The non-availing of loans by adivasis for payment of compensation to the occupant of the adivasi land was another excuse raised by the state. The court turned around and asked why lands in which no compensation is payable and for which appeals are not pending have not been restored. The state had no answer.
The government then claimed that the lands cannot be restored ‘overnight’. The court reminded that the act was passed in 1975, the judgment was passed in 1993 and it was then the year 1996. The court asked “Is it ‘overnight’ according to the deponent? I can assume that he had not fully informed about the fact.” The court declared that the government has “no will to implement the legislation”.
Left with no other plausible argument and faced with possible contempt of court, the amendment was passed in the Kerala assembly, once again unanimously, on September 23, 1996, with only Gowriamma (the suspended CPM veteran) abstaining from voting. The secretariat that day saw the angry outburst of the agitation adivasis with C K Janu attempting to forcibly enter the assembly. The CPI(M-L) Red Flag also had launched their agitation in support of the adivasis. The passing of the amendment, which in effect denies the restoration of alienated lands with vague promises of alternate land and cash, only helped in further alienating the adivasis whose frustration and anger rose as at no other time in the state’s history. The adivasis instead took the morally and socially just and valid position that their lands be returned to them and the settlers be provided adequate compensation by the state. In this, they were willing to forgo the funds allocated for the welfare of the STs which could be diverted for compensation to the settlers – indeed a magnanimous and civilised gesture of a peace-loving people.
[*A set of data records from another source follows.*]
(* ===== verification/GroupSafety.v ===== *)
(** * When a group is written

    What a run of [TransitionGroupTier] must have read and journaled before it writes a
    group upstream, and what it must have read back before it closes the journal row; and
    the same for the recovery of pending transitions, which never writes. *)

From S2P Require Import Prelude GoStd Float JsonText Model ModelHealth ModelFailover Requests MutationError BalanceCalls CostRouting BalanceSources GroupTransition GroupExecution.

(** What was exchanged since the lock on the key was taken, and where the run stands. *)
Record group_watch := mkGroupWatch {
  gw_lock : option (Z * string);
  gw_history : list (exchange ManagerCall);
  gw_lease : bool;                      (* inside the barrier *)
  gw_unfrozen : bool;                   (* and no freeze of the automation read there *)
  gw_begun : option (GroupTierTransition * GroupTierTransition);   (* the row, and as stored *)
  gw_saved : option GroupFailoverState;
  gw_switched : option (result failure UpstreamResult);
}.
Definition nothing_done : group_watch := mkGroupWatch None [] false false None None None.

Definition seen (w : group_watch) {R} (c : ManagerCall R) (r : R) : Prop := Exchange c r ∈ gw_history w.

Definition noted (w : group_watch) R (c : ManagerCall R) (r : R) : group_watch :=
  let w := w <| gw_history := Exchange c r :: gw_history w |> in
  match c in ManagerCall R return R → group_watch with
  | AcquireGroup sourceID keyID => λ r,
      match r with Ok _ => nothing_done <| gw_lock := Some (sourceID, keyID) |> | Err _ => w end
  | ReleaseGroup _ _ => λ _, nothing_done
  | EnterMutation => λ r, match r with Ok _ => w <| gw_lease := true |> <| gw_unfrozen := false |> | Err _ => w end
  | LeaveMutation => λ _, w <| gw_lease := false |> <| gw_unfrozen := false |>
  | GetFreezeState => λ r, w <| gw_unfrozen := match r with Ok freeze => negb (fs_AllAutomation freeze) | Err _ => false end |>
  | BeginGroupTierTransition transition => λ r,
      match r with
      | (row, false, None) => w <| gw_begun := Some (transition, row) |>
      | _ => w
      end
  | SaveGroupFailoverState state => λ r, match r with Ok _ => w <| gw_saved := Some state |> | Err _ => w end
  | SwitchGroup _ _ _ _ _ => λ r, w <| gw_switched := Some r |>
  | _ => λ _, w
  end r.

Section grounds.
Context `{UnicodeTables, UrlParser, Codecs} (m : Manager).

(** ** Transitions *)

Section transition.
Context (request : GroupTierTransitionRequest).

(** What the run decides on is what it was told under the lock. *)
Record told (w : group_watch) (g : grounds) : Prop := {
  to_lock : gw_lock w = Some (tr_SourceID request, tr_KeyID request);
  to_new : ∃ err, seen w (GetGroupTierTransitionByKey (tr_IdempotencyKey request)) (Err err);
  to_settings : seen w GetSettings (Ok (gr_settings g));
  to_source : seen w (GetUpstreamSource (tr_SourceID request)) (Ok (gr_source g));
  to_policy : seen w (GetGroupFailoverPolicy (tr_SourceID request) (tr_KeyID request)) (Ok (gr_policy g));
  to_credentials : ∃ payload, decode_credentials payload = Some (gr_credentials g)
    ∧ seen w (BoxDecrypt (us_CredentialNonce (gr_source g)) (us_CredentialCiphertext (gr_source g))) (Ok payload);
  to_now : seen w Now (gr_now g);
}.

(** The policy names the target. *)
Record target_fits (g : grounds) : Prop := {
  tf_confirmed : gp_Confirmed (gr_policy g) = true ∧ gp_ConfirmedVersion (gr_policy g) = gp_Version (gr_policy g);
  tf_group : gr_targetGroupID g = groupIDForTier (gr_policy g) (tr_TargetTier request)
    ∧ trim_space (gr_targetGroupID g) ≠ "";
  tf_enabled : tierEnabled (gr_policy g) (tr_TargetTier request) = true;
  tf_pool : trim_space (tr_ExpectedPool request) = "" ∨ trim_space (tr_ExpectedPool request) = trim_space (gp_Pool (gr_policy g));
}.

(** What an automatic transition needs beside. *)
Record automatic_source (g : grounds) : Prop := {
  as_source : us_Enabled (gr_source g) = true ∧ us_MigrationRequired (gr_source g) = false;
  as_password : password_login (gr_credentials g) = true;
  as_policy : gp_Enabled (gr_policy g) = true;
}.
Record automatic_stored (w : group_watch) (g : grounds) (stored : KeyRate) : Prop := {
  ao_fresh : stale_groups g = false;
  ao_funded : unfunded (gr_source g) = false;
  ao_key : ∃ rates, seen w (ListUpstreamKeyRates (us_ID (gr_source g))) (Ok rates)
    ∧ findKeyRate rates (tr_KeyID request) = Some stored ∧ keyRateActive (kr_Status stored) = true
    ∧ tierForGroup (gr_policy g) (kr_GroupID stored) ≠ "";
}.
Record automatic_state (w : group_watch) (g : grounds) : Prop := {
  au_frozen : gs_Frozen (gp_State (gr_policy g)) = false;
  au_held : activeUntil (gs_ManualOverrideUntil (gp_State (gr_policy g))) (gs_ManualHoldUntil (gp_State (gr_policy g))) (gr_now g) = false;
  au_cooled : until_after (gs_CooldownUntil (gp_State (gr_policy g))) (gr_now g) = false ∨ emergency_escalation request g = true;
  au_limits : ∃ short long,
    seen w (CountCompletedGroupTierTransitions (us_ID (gr_source g)) (gp_KeyID (gr_policy g))
              (gr_now g - minutes (st_FailoverShortLimitWindowMinutes (gr_settings g)))%Z) (Ok short)
    ∧ seen w (CountCompletedGroupTierTransitions (us_ID (gr_source g)) (gp_KeyID (gr_policy g))
              (gr_now g - minutes (st_FailoverLongLimitWindowMinutes (gr_settings g)))%Z) (Ok long)
    ∧ (short < st_FailoverShortLimitCount (gr_settings g))%Z ∧ (long < st_FailoverLongLimitCount (gr_settings g))%Z;
}.

(** The key as it was read back from upstream. *)
Record live (w : group_watch) (g : grounds) : Prop := {
  lv_key : ∃ result, seen w (Fetch (us_Provider (gr_source g)) (us_BaseURL (gr_source g)) (gr_credentials g)) (Ok result)
    ∧ findKeyRate (ur_KeyRates result) (tr_KeyID request) = Some (gr_key g);
  lv_tier : gr_currentTier g = let tier := tierForGroup (gr_policy g) (kr_GroupID (gr_key g)) in
                               if bool_decide (tier = "") then "unknown" else tier;
  lv_active : tr_Manual request = false →
    keyRateActive (kr_Status (gr_key g)) = true ∧ tierForGroup (gr_policy g) (kr_GroupID (gr_key g)) ≠ "";
}.

(** Everything there is to know before the transition is journaled. *)
Record decided (w : group_watch) (g : grounds) : Prop := {
  dc_told : told w g;
  dc_target : target_fits g;
  dc_groups : ∃ groups, seen w (ListUpstreamGroups (us_ID (gr_source g))) (Ok groups)
    ∧ containsGroup groups (gr_targetGroupID g) = true;
  dc_live : live w g;
  dc_expected : trim_space (tr_ExpectedFromTier request) = "" ∨ trim_space (tr_ExpectedFromTier request) = gr_currentTier g;
  dc_cutoff : ∀ cutoff, tr_EvidenceCutoffAt request = Some cutoff →
    seen w (HasAutomaticGroupTransitionInPoolSince (gp_Pool (gr_policy g)) cutoff) (Ok false);
  dc_automatic : tr_Manual request = false →
    automatic_source g
    ∧ (∃ stored, automatic_stored w g stored ∧ kr_GroupID stored = kr_GroupID (gr_key g))
    ∧ automatic_state w g;
}.

(** The row of this transition is open, and is not a simulation. *)
Definition journaled (w : group_watch) (g : grounds) (row : GroupTierTransition) : Prop :=
  gw_begun w = Some (new_transition request g, row) ∧ tr_DryRun request = false.

Definition may_begin (w : group_watch) (transition : GroupTierTransition) : Prop :=
  ∃ g, decided w g ∧ transition = new_transition request g ∧ gw_begun w = None ∧ gw_switched w = None
    ∧ seen w (AssertNoPendingGroupTransition (us_ID (gr_source g)) (gp_KeyID (gr_policy g))) (Ok ()).

Definition may_switch (w : group_watch) (provider baseURL : string) (credentials : UpstreamCredentials)
    (keyID groupID : string) : Prop :=
  ∃ g row watermarks, decided w g ∧ journaled w g row ∧ gw_switched w = None
    ∧ seen w GetFailoverEvidenceWatermarks (Ok watermarks)
    ∧ gw_saved w = Some (transitioning_state request g (gt_ID row) watermarks)
    ∧ ¬ (gr_currentTier g = tr_TargetTier request ∧ kr_GroupID (gr_key g) = gr_targetGroupID g)
    ∧ provider = us_Provider (gr_source g) ∧ baseURL = us_BaseURL (gr_source g) ∧ credentials = gr_credentials g
    ∧ keyID = gp_KeyID (gr_policy g) ∧ groupID = gr_targetGroupID g
    ∧ (tr_Manual request = false →
         bm_boundary m = true ∧ (gw_lease w = true ∨ tr_AutomationLeaseHeld request = true) ∧ gw_unfrozen w = true).

(** The row is closed as carried out: the reply to the write shows the key in the target
    group, or it was there all along and nothing was written. *)
Definition may_complete (w : group_watch) (id : Z) (state : GroupFailoverState) : Prop :=
  ∃ g row, decided w g ∧ journaled w g row ∧ id = gt_ID row ∧ gs_ObservedGroupID state = gr_targetGroupID g
    ∧ match gw_switched w with
      | Some (Ok result) => in_group (ur_KeyRates result) (gp_KeyID (gr_policy g)) (gr_targetGroupID g) = true
          ∧ gs_ValidationStatus state = GroupValidationAwaitingEvidence
      | Some (Err _) => False
      | None => kr_GroupID (gr_key g) = gr_targetGroupID g
      end.

(** The row is closed as failed: nothing was written, or the write was refused, or its
    reply does not show the key in the target group. *)
Definition may_fail (w : group_watch) (id : Z) : Prop :=
  ∃ g row, decided w g ∧ journaled w g row ∧ id = gt_ID row
    ∧ match gw_switched w with
      | Some (Ok result) => in_group (ur_KeyRates result) (gp_KeyID (gr_policy g)) (gr_targetGroupID g) = false
      | Some (Err err) => IsUncertain err = false
      | None => True
      end.

Definition may_leave_uncertain (w : group_watch) (id : Z) : Prop :=
  ∃ g row, decided w g ∧ journaled w g row ∧ id = gt_ID row
    ∧ match gw_switched w with
      | Some (Ok _) => False
      | Some (Err err) => IsUncertain err = true
      | None => True
      end.

Definition may_simulate (w : group_watch) (id : Z) : Prop :=
  ∃ g row, decided w g ∧ gw_begun w = Some (new_transition request g, row) ∧ tr_DryRun request = true ∧ id = gt_ID row
    ∧ gw_switched w = None.

(** Requests that neither journal nor write a transition. *)
Definition harmless {R} (c : ManagerCall R) : bool :=
  match c with
  | ListUpstreamSources | GetUpstreamSource _ | UpdateUpstreamSource _ | MarkUpstreamCredentialMigrationRequired _
  | SaveUpstreamSuccess _ _ _ | SyncBalanceLocksChanged _ _ _ | ListUpstreamKeyRates _ | ListUpstreamGroups _
  | GetSettings | GetGroupFailoverPolicy _ _ | GetGroupTierTransitionByKey _ | ListPendingGroupTierTransitions
  | AssertNoPendingGroupTransition _ _ | GetFailoverEvidenceWatermarks | HasAutomaticGroupTransitionInPoolSince _ _
  | CountCompletedGroupTierTransitions _ _ _ | AddEvent _ | Fetch _ _ _ | BoxEncrypt _ | BoxDecrypt _ _
  | GetFreezeState | ListAccounts | Trigger | RequestAccountsFrom _ _ | RequestAccounts _ | GetSnapshot | Now => true
  | _ => false
  end.

Definition transition_permits (w : group_watch) R (c : ManagerCall R) : Prop :=
  match c with
  | AcquireGroup _ _ => gw_lock w = None
  | ReleaseGroup sourceID keyID => gw_lock w = Some (sourceID, keyID) ∧ gw_lease w = false
  | EnterMutation => gw_lease w = false
  | LeaveMutation => gw_lease w = true
  | SaveGroupFailoverState _ => is_Some (gw_lock w)
  | BeginGroupTierTransition transition => may_begin w transition
  | SwitchGroup provider baseURL credentials keyID groupID => may_switch w provider baseURL credentials keyID groupID
  | CompleteGroupTierTransition id state _ => may_complete w id state
  | FailGroupTierTransition id _ _ => may_fail w id
  | MarkGroupTierTransitionUncertain id _ => may_leave_uncertain w id
  | SimulateGroupTierTransition id _ => may_simulate w id
  | c => harmless c = true
  end.

Definition transition_protocol : protocol ManagerCall := mkProtocol group_watch transition_permits noted.
End transition.

(** ** Recovery *)

(** A row found pending under the lock, and the group of its key read back after. *)
Definition read_back (w : group_watch) (current : GroupTierTransition) (groupID : string) : Prop :=
  gt_Status current = GroupTransitionPending
  ∧ (∃ key, seen w (GetGroupTierTransitionByKey key) (Ok current))
  ∧ ∃ source credentials result, seen w (GetUpstreamSource (gt_SourceID current)) (Ok source)
      ∧ seen w (Fetch (us_Provider source) (us_BaseURL source) credentials) (Ok result)
      ∧ in_group (ur_KeyRates result) (gt_KeyID current) groupID = true.

Definition recovery_permits (w : group_watch) R (c : ManagerCall R) : Prop :=
  match c with
  | AcquireGroup _ _ => gw_lock w = None
  | ReleaseGroup sourceID keyID => gw_lock w = Some (sourceID, keyID)
  | CompleteGroupTierTransition id state now =>
      is_Some (gw_lock w) ∧ ∃ current policy, read_back w current (gt_ToGroupID current) ∧ id = gt_ID current
        ∧ gt_ToGroupID current ≠ gt_FromGroupID current
        ∧ seen w (GetGroupFailoverPolicy (gt_SourceID current) (gt_KeyID current)) (Ok policy)
        ∧ state = recovered_state current now policy
  | FailGroupTierTransition id _ _ =>
      is_Some (gw_lock w) ∧ ∃ current, read_back w current (gt_FromGroupID current) ∧ id = gt_ID current
  | c => harmless c = true
  end.

Definition recovery_protocol : protocol ManagerCall := mkProtocol group_watch recovery_permits noted.

(** ** Steps *)

(** The run stands where it stood, and has been told more. *)
Record later (w w' : group_watch) : Prop := {
  lt_lock : gw_lock w' = gw_lock w;
  lt_lease : gw_lease w' = gw_lease w;
  lt_begun : gw_begun w' = gw_begun w;
  lt_switched : gw_switched w' = gw_switched w;
  lt_history : gw_history w ⊆ gw_history w';
}.
#[export] Instance later_preorder : PreOrder later.
Proof. split; [by split|]. intros w1 w2 w3 [] []. split; try congruence; by etrans. Qed.

(** The run may have gone on, under the same lock. *)
Record learned (w w' : group_watch) : Prop := {
  ln_lock : gw_lock w' = gw_lock w;
  ln_history : gw_history w ⊆ gw_history w';
}.
#[export] Instance learned_preorder : PreOrder learned.
Proof. split; [by split|]. intros w1 w2 w3 [] []. split; [congruence|by etrans]. Qed.
Lemma later_learned w w' : later w w' → learned w w'.
Proof. by intros []. Qed.
Lemma seen_learned w w' {R} (c : ManagerCall R) r : learned w w' → seen w c r → seen w' c r.
Proof. intros [] Hs. by apply ln_history0. Qed.

Lemma seen_later w w' {R} (c : ManagerCall R) r : later w w' → seen w c r → seen w' c r.
Proof. intros [] Hs. by apply lt_history0. Qed.

Lemma noted_harmless w R (c : ManagerCall R) r : harmless c = true → later w (noted w R c r) ∧ seen (noted w R c r) c r.
Proof.
  intros Hc. unfold seen. destruct c; try done; cbn [noted]; (split; [split|]); read_fields; try done;
    try (by left); intros x Hx; by right.
Qed.
End grounds.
Matters came to a head with the sensational hostage taking by an until then unheard of group calling itself ‘Ayyankali Pada’. W R Reddy, the then Palakkad collector, was taken hostage by four youths on October 4, 1996 demanding the withdrawal of the amendment. This nine hour tense drama, the first such incident in the state, ended with the hostage takers being allowed to go free after releasing the collector. This was reason enough for the state to terrorise the adivasis to cow them down. The returning of the amendment by the president who has the special constitutional obligation to protect the adivasis, withholding his assent, once again shifted the drama to the high court.
The popular struggle for land by the adivasis across the state was belittled. The contrived pervert logic to delegitimise their struggle was that the adivasis, ignorant as they are, are instigated by ‘outsiders’. Left to themselves, they are very docile and undemanding. Imperialist agents and extremist elements from within the state and outside were pointed out as the culprits. Thankfully, the all-time favourite ISI was spared! The innocent adivasis, it was claimed, are being misled. A civil war between the minuscule adivasis and the majority settlers was conjured up.
The government then put together an act that does not have to wind its way through the Rashtrapathi Bhawan. This can be achieved only if the bill is formulated under one of the state subjects. ‘The Kerala Restriction on Transfer by and Restoration of Lands to Scheduled Tribes Bill, 1999’ was enacted on February 23, 1999 to once again deny the restoration of adivasi lands. All in a state which had the courage and political determination, not so long ago, to implement the Land Reforms Act of 1963, unlike the other states barring, to some extent, West Bengal.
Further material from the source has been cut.